Another bone went flying through the air, bouncing off his head with surprising grace. Tuck glared. “Don’t even, Sprout.”
He cowered and held up his hands in defeat. “All right, I’m sorry!”
“You’d better be. One more wisecrack, and Perry gets your blanket tonight. Now.” She turned back to me. “Your name. This is important, you know. You don’t have to look like you’re about to burst out laughing.”
I wasn’t, but for her sake, I made my expression go neutral. “Why is this important?”
“Because your name is your destiny. It’s your identity—it’s everything you are. Once you have your name, that’s it. That’s all you’ll ever be.”
“And yet you’re giving me a new one,” I said, and she shrugged.
“Sure, because once you have a new name, you’ll be a new person. Not literally, obviously,” she said when I opened my mouth to protest. “But in the eyes of everyone else, you’re fresh. You’re unknown, a blank slate, and your name decides whether you stand out, blend in—you can fool yourself into thinking you’re more than your name, but you never will be. Not until you start over and make another one for yourself.”
Something pinged in the back of my mind, but I was too caught up in the way her lips moved to pay any attention. “So who am I then?”
She tapped her chin, and I held my breath. I understood what she was saying far better than she probably thought I did; I’d had plenty of names before, after all, but for some reason, this seemed monumentally more important than all the rest. “James,” she said. “Definitely a James.”
I raised an eyebrow. So much for monumental. “James? Really?”
“Yes, really. What’s wrong with James?”
“Nothing, I just—”
“You just what?”
I watched her for a long moment, and she didn’t so much as blink. “It’ll do,” I finally said, and she grinned.
“Of course it will. You don’t look like much, but a lot is happening underneath the surface. That’s the kind of name James is.” Popping a few berries into her mouth, she chewed slowly, her eyes fluttering shut as if she were savoring them. “Mmm. I’ve never had these before. You’re sure they’re not poisonous?”
“Positive. Despite your strange taste in names, I wouldn’t do that to you.”
“I’m not so sure.” She opened her eyes again and glanced around the circle, as if she was sizing everyone up. “All right, James. You really want the chance to prove yourself to us?”
They weren’t getting rid of me, but I might as well be polite about it. “Yes.”
“If you’re going to run with us, you’re going to have to steal. You think you can do that?”
“I think I can manage.”
“Tomorrow the earl who owns this land is going to be coming down that trail—”
“Tuck!” cried Perry, but Sprout clapped his hand over his mouth.
“—and you have to rob him.”
Perry squirmed in Sprout’s grip, but I held Tuck’s gaze.
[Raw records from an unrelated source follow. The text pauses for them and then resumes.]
(* ===== verification/Pipe.v ===== *)
(** * Goroutines joined by a pipe

    [io.Pipe] of the standard library, between the two goroutines the storage
    backends connect with it: one writes and closes the writing end, the other
    reads and closes the reading end. Each goroutine is a program of its own
    ([wr], [rd]); a configuration runs any interleaving of their steps, and keeps
    the trace of each. A pipe has no buffer: a write lasts until readers have taken
    all of it or an end is closed. *)

From S2P Require Import Prelude Domain Utf8 Text Prog.

Open Scope Z_scope.
Open Scope dbb_scope.

(** ** Actions *)

(** What a goroutine does to the pipe; a channel that the reading goroutine closes
    and the writing one looks at; the wait for the other goroutine, which answers
    with what that one returned; and calls of its own environment. *)
Inductive paction (env : Type) :=
| PWrite (b : bytes)
| PCloseWrite (e : option error)
| PRead (k : Z)
| PCloseRead (e : option error)
| PSignal
| PPoll
| PWait
| PEnv (a : env).
Arguments PWrite {env} b.
Arguments PCloseWrite {env} e.
Arguments PRead {env} k.
Arguments PCloseRead {env} e.
Arguments PSignal {env}.
Arguments PPoll {env}.
Arguments PWait {env}.
Arguments PEnv {env} a.

Definition panswer {env} (eans : env -> Type) (other : Type) (a : paction env) : Type :=
  match a with
  | PWrite _ => Z * option error
  | PRead _ => bytes * option error
  | PPoll => bool
  | PWait => other
  | PEnv a => eans a
  | PCloseWrite _ | PCloseRead _ | PSignal => unit
  end.

(** A program of the environment alone. *)
Fixpoint lift {env} {eans : env -> Type} {other A} (p : prog eans A) : prog (panswer eans other) A :=
  match p with
  | Ret a => Ret a
  | Vis e k => Vis (PEnv e : paction env) (fun x => lift (k x))
  end.

(** ** The pipe *)

Definition EOF : error := PlainError "EOF".
Definition is_EOF (e : error) : bool :=
  match e with PlainError msg => bool_decide (msg = "EOF") | _ => false end.
Definition ErrClosedPipe : error := PlainError "io: read/write on closed pipe".

(** The error each end was closed with, and whether the channel was closed. *)
Record pipe := mkPipe { w_closed : option error; r_closed : option error; signalled : bool }.

Definition new_pipe : pipe := mkPipe None None false.

Definition is_done (p : pipe) : bool :=
  match w_closed p, r_closed p with None, None => false | _, _ => true end.

Definition readCloseError (p : pipe) : error :=
  match r_closed p, w_closed p with None, Some e => e | _, _ => ErrClosedPipe end.

Definition writeCloseError (p : pipe) : error :=
  match w_closed p, r_closed p with None, Some e => e | _, _ => ErrClosedPipe end.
A robbery. Easy enough. I’d done plenty of those in my lifetime. “Anything in particular you want me to take?”
She toyed with the end of her braid, but there was something in the way she watched me that made it clear this was more than just some robbery to her. A hunger that hadn’t been there before. “Let’s make it interesting. Steal the pendant from around his neck, along with any other valuables you find.”
“And if I can do it?”
“Then you’ll be one of us.”
“And if I don’t?”
“You show us how you hunt, and then you leave us alone. Forever.”
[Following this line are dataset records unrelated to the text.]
(* ===== verification/Meter.v ===== *)
(** * The meter provider

    The lazily built, process-wide provider of [internal/telemetry/metrics.go] and
    the initialization of [otel.go]. The calls of the OpenTelemetry and Prometheus
    libraries are the actions of the programs; what is assumed of them is that a
    call that returns an error has installed nothing. The mutex [providerMu] makes a
    call of [ensureMeterProvider] atomic, so the package variable is passed along. *)

From S2P Require Import Prelude Domain Prog.

Open Scope Z_scope.
Open Scope dbb_scope.

Module Meter.

(** ** Providers *)

Inductive reader := Prometheus | OTLP (endpoint : string).

Record MeterProvider := mkMeterProvider {
  Readers : list reader;
  Resource : option string;
  Boundaries : list Z (* of the duration histogram, in milliseconds *)
}.

Inductive oaction :=
| ONewResource (serviceName : string)
| OSetTextMapPropagator
| ONewOTLPMetricExporter (endpoint : string)
| ONewPrometheusExporter (* registers a collector with the default registry *)
| OSetMeterProvider (p : MeterProvider)
| ONewTraceExporter (endpoint : string)
| OSetTracerProvider
| OTracerShutdown
| OMeterShutdown
| OLog (msg : string).

(** [None] is success, but for the resource, which is a value. *)
Definition oanswer (a : oaction) : Type :=
  match a with
  | ONewResource _ => result string
  | ONewOTLPMetricExporter _ | ONewPrometheusExporter | ONewTraceExporter _ | OTracerShutdown | OMeterShutdown => option error
  | OSetTextMapPropagator | OSetMeterProvider _ | OSetTracerProvider | OLog _ => unit
  end.

Abbreviation OM := (@prog oaction oanswer).

Definition call (a : oaction) : OM (oanswer a) := Prog.call a.

(** ** Operations *)

Definition newOTLPMetricReader (otlpEndpoint : string) : OM (result reader) :=
  do err <- call (ONewOTLPMetricExporter otlpEndpoint);
  match err with
  | Some e => Ret (Err (WrapError "failed to create OTLP metric exporter" e))
  | None => Ret (Ok (OTLP otlpEndpoint))
  end.

Definition query_duration_boundaries : list Z := [5; 10; 25; 50; 100; 250; 500; 1000; 2500; 5000; 10000].

Definition already_built : error :=
  PlainError "the meter provider was already built without them; call InitOTel before serving /metrics".

(** The new value of [providerInstance], and what the call returns. *)
Definition ensureMeterProvider (res : option string) (otlpEndpoint : string) (providerInstance : option MeterProvider) :
    OM (option MeterProvider * result MeterProvider) :=
  match providerInstance with
  | Some p =>
    if negb (bool_decide (res = None)) || negb (otlpEndpoint =? "")%string
    then Ret (providerInstance, Err already_built) else Ret (providerInstance, Ok p)
  | None =>
    do otlpReader <- (if (otlpEndpoint =? "")%string then Ret (Ok [])
                      else do r <- newOTLPMetricReader otlpEndpoint;
                           Ret (match r with Ok reader => Ok [reader] | Err e => Err e end));
    match otlpReader with
    | Err e => Ret (None, Err e)
    | Ok readers =>
      do err <- call ONewPrometheusExporter;
      match err with
      | Some e => Ret (None, Err e)
      | None =>
        let p := mkMeterProvider (Prometheus :: readers) res query_duration_boundaries in
        call (OSetMeterProvider p) ;;
        Ret (Some p, Ok p)
      end
    end
  end.

(** What the returned [OTelShutdown] does: nothing, or shutting down the providers. *)
Inductive OTelShutdown := NoShutdown | ShutdownProviders.

Definition shutdown (s : OTelShutdown) : OM (option error) :=
  match s with
  | NoShutdown => Ret None
  | ShutdownProviders =>
    do e1 <- call OTracerShutdown;
    do e2 <- call OMeterShutdown;
    let errs := option_list (WrapError "tracer provider shutdown failed" <$> e1) ++
                option_list (WrapError "meter provider shutdown failed" <$> e2) in
    match errs with
    | [] => Ret None
    | _ => Ret (Some (PlainError ("OTel shutdown encountered errors: [" +:+ strings_join " " (map Error errs) +:+ "]")))
    end
  end.

Definition InitOTel (serviceName otlpEndpoint : string) (providerInstance : option MeterProvider) :
    OM (option MeterProvider * result OTelShutdown) :=
  do res <- call (ONewResource serviceName);
  match res with
  | Err e => Ret (providerInstance, Err (WrapError "failed to create resource" e))
  | Ok res =>
    call OSetTextMapPropagator ;;
    do '(providerInstance, mp) <- ensureMeterProvider (Some res) otlpEndpoint providerInstance;
    match mp with
    | Err e => Ret (providerInstance, Err (WrapError "failed to initialize metrics" e))
    | Ok _ =>
      if (otlpEndpoint =? "")%string then Ret (providerInstance, Ok NoShutdown)
      else
        do err <- call (ONewTraceExporter otlpEndpoint);
        match err with
        | Some e => Ret (providerInstance, Err (WrapError "failed to create OTLP trace exporter" e))
        | None => call OSetTracerProvider ;; Ret (providerInstance, Ok ShutdownProviders)
        end
    end
  end.

Definition Handler (providerInstance : option MeterProvider) : OM (option MeterProvider) :=
  do '(providerInstance, r) <- ensureMeterProvider None "" providerInstance;
  match r with
  | Err _ => call (OLog "ERROR: failed to initialize the meter provider") ;; Ret providerInstance
  | Ok _ => Ret providerInstance
  end.

(** ** Sequences of calls *)

(** What the rest of the program does with the package, one call after another. *)
Inductive tcall := CInit (serviceName otlpEndpoint : string) | CHandler.

Definition tstep (c : tcall) (st : option MeterProvider) : OM (option MeterProvider * result OTelShutdown) :=
  match c with
  | CInit name endpoint => InitOTel name endpoint st
  | CHandler => do st <- Handler st; Ret (st, Ok NoShutdown)
  end.

Fixpoint tcalls (cs : list tcall) (st : option MeterProvider) : OM (option MeterProvider * list (result OTelShutdown)) :=
  match cs with
  | [] => Ret (st, [])
  | c :: cs =>
    do '(st, r) <- tstep c st;
    do '(st, rs) <- tcalls cs st;
    Ret (st, r :: rs)
  end.

Definition collector_of (ev : event oanswer) : option unit :=
  match ev with existT ONewPrometheusExporter None => Some tt | _ => None end.

(** The collectors a trace left in the default registry. *)
Definition collectors (tr : list (event oanswer)) : nat := length (omap collector_of tr).

(** The providers it installed. *)
Definition installed (tr : list (event oanswer)) : list MeterProvider :=
  omap (fun ev => match projT1 ev with OSetMeterProvider p => Some p | _ => None end) tr.

(** What a call that reported success is owed. *)
Definition honoured (st : option MeterProvider) (tr : list (event oanswer)) (c : tcall) (r : result OTelShutdown) : Prop :=
  match c, r with
  | CInit name endpoint, Ok _ =>
    exists p res, st = Some p /\ Resource p = Some res /\ existT (ONewResource name) (Ok res) ∈ tr /\
      (endpoint <> "" -> OTLP endpoint ∈ Readers p)
  | _, _ => True
  end.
Forever was much, much longer than she realized. I stuck my hand out, and she grasped my fingers, her grip surprisingly strong. “Deal,” I said.
She smirked, and my stomach did a flip-flop. “Deal.”
* * *
The convoy approached our section of the trail shortly after dawn. Six men, all riding stallions that pranced too much to be completely broken. Good. That would work in my favor.
It was easy enough to tell who the leader was—not the man at point who wore a cape with an insignia on it. Judging by the way he tilted slightly to his left, toward an older man who sat up straighter than the others and stuck his nose in the air, the first was a decoy. The other man was the real earl.
Tuck, Sprout, Perry and Mac—who still hadn’t said a single word to me—all waited in the trees, shielded by the thick foliage. Even if someone did spot them, they’d have the advantage, and that calmed my nerves. The last thing I wanted was to have to escort one of them down into the Underworld. Judging by the way Perry had deftly avoided me that morning, however, I figured they all expected me to be the one who bit the dust.
I sat in a tree as well, much lower than the others, and I waited. The procession had to squeeze through the narrow pathway, the horses bumping one another and spooking, but there wasn’t anywhere to go. They were trapped. I held my breath and slowly counted. Three, two, one…
Leaping from the tree, I landed squarely on the back of the earl’s horse, and I held a piece of sharp rock to the old man’s neck. The other men shouted, and their horses reared. But despite flying hooves and the screech of metal against metal as they unsheathed their swords, I held on tight. This was the easy part.